=== DESCRIPTION OF THE TASK ===
Transcribe the following entries word for word. End with the line where "apply Z.pow_le_mono_r; lia." appears.

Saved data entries
-- Opening Marker --
(* ===== verification/JsonStrings.v ===== *)
(** * Strings through the JSON writer and back

    What [valueToQuotedStringN] writes for a UTF-8 string is one string token, and
    [decodeString] gives the string back. *)

From S2P Require Import Prelude Bytes Text StdMap Json JsonReader JsonWriter.

(** The numbers of literal bytes. *)
Ltac b2z_in H := repeat match type of H with
  | context [b2z ?x] => let v := eval vm_compute in (b2z x) in progress change (b2z x) with v in H
  end.

(** ** Bits *)

Lemma land_low k a : 0 <= k -> Z.land (Z.ones k) a = a mod 2 ^ k.
Proof. intros. rewrite Z.land_comm. by apply Z.land_ones. Qed.

Lemma shiftl_lor a b k : 0 <= k -> 0 <= b < 2 ^ k -> Z.lor (Z.shiftl a k) b = a * 2 ^ k + b.
Proof.
  intros Hk Hb. assert (Z.land (Z.shiftl a k) b = 0) as E.
  { apply Z.bits_inj'. intros i Hi. rewrite Z.land_spec, Z.bits_0.
    destruct (decide (i < k)) as [Hik|Hik].
    - by rewrite Z.shiftl_spec_low.
    - destruct (decide (b = 0)) as [->|]; [by rewrite Z.bits_0, andb_false_r|].
      rewrite (Z.bits_above_log2 b i); [by rewrite andb_false_r|lia|].
      apply Z.log2_lt_pow2; [lia|]. apply Z.lt_le_trans with (2 ^ k); [lia|].
      apply Z.pow_le_mono_r; lia. }
  rewrite <- Z.lxor_lor, <- Z.add_nocarry_lxor, Z.shiftl_mul_pow2 by done. done.
Qed.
-- Closing Marker --
=== RESPONSE FOR THIS EXERCISE ===
(* ===== verification/JsonStrings.v ===== *)
(** * Strings through the JSON writer and back

    What [valueToQuotedStringN] writes for a UTF-8 string is one string token, and
    [decodeString] gives the string back. *)

From S2P Require Import Prelude Bytes Text StdMap Json JsonReader JsonWriter.

(** The numbers of literal bytes. *)
Ltac b2z_in H := repeat match type of H with
  | context [b2z ?x] => let v := eval vm_compute in (b2z x) in progress change (b2z x) with v in H
  end.

(** ** Bits *)

Lemma land_low k a : 0 <= k -> Z.land (Z.ones k) a = a mod 2 ^ k.
Proof. intros. rewrite Z.land_comm. by apply Z.land_ones. Qed.

Lemma shiftl_lor a b k : 0 <= k -> 0 <= b < 2 ^ k -> Z.lor (Z.shiftl a k) b = a * 2 ^ k + b.
Proof.
  intros Hk Hb. assert (Z.land (Z.shiftl a k) b = 0) as E.
  { apply Z.bits_inj'. intros i Hi. rewrite Z.land_spec, Z.bits_0.
    destruct (decide (i < k)) as [Hik|Hik].
    - by rewrite Z.shiftl_spec_low.
    - destruct (decide (b = 0)) as [->|]; [by rewrite Z.bits_0, andb_false_r|].
      rewrite (Z.bits_above_log2 b i); [by rewrite andb_false_r|lia|].
      apply Z.log2_lt_pow2; [lia|]. apply Z.lt_le_trans with (2 ^ k); [lia|].
      apply Z.pow_le_mono_r; lia. }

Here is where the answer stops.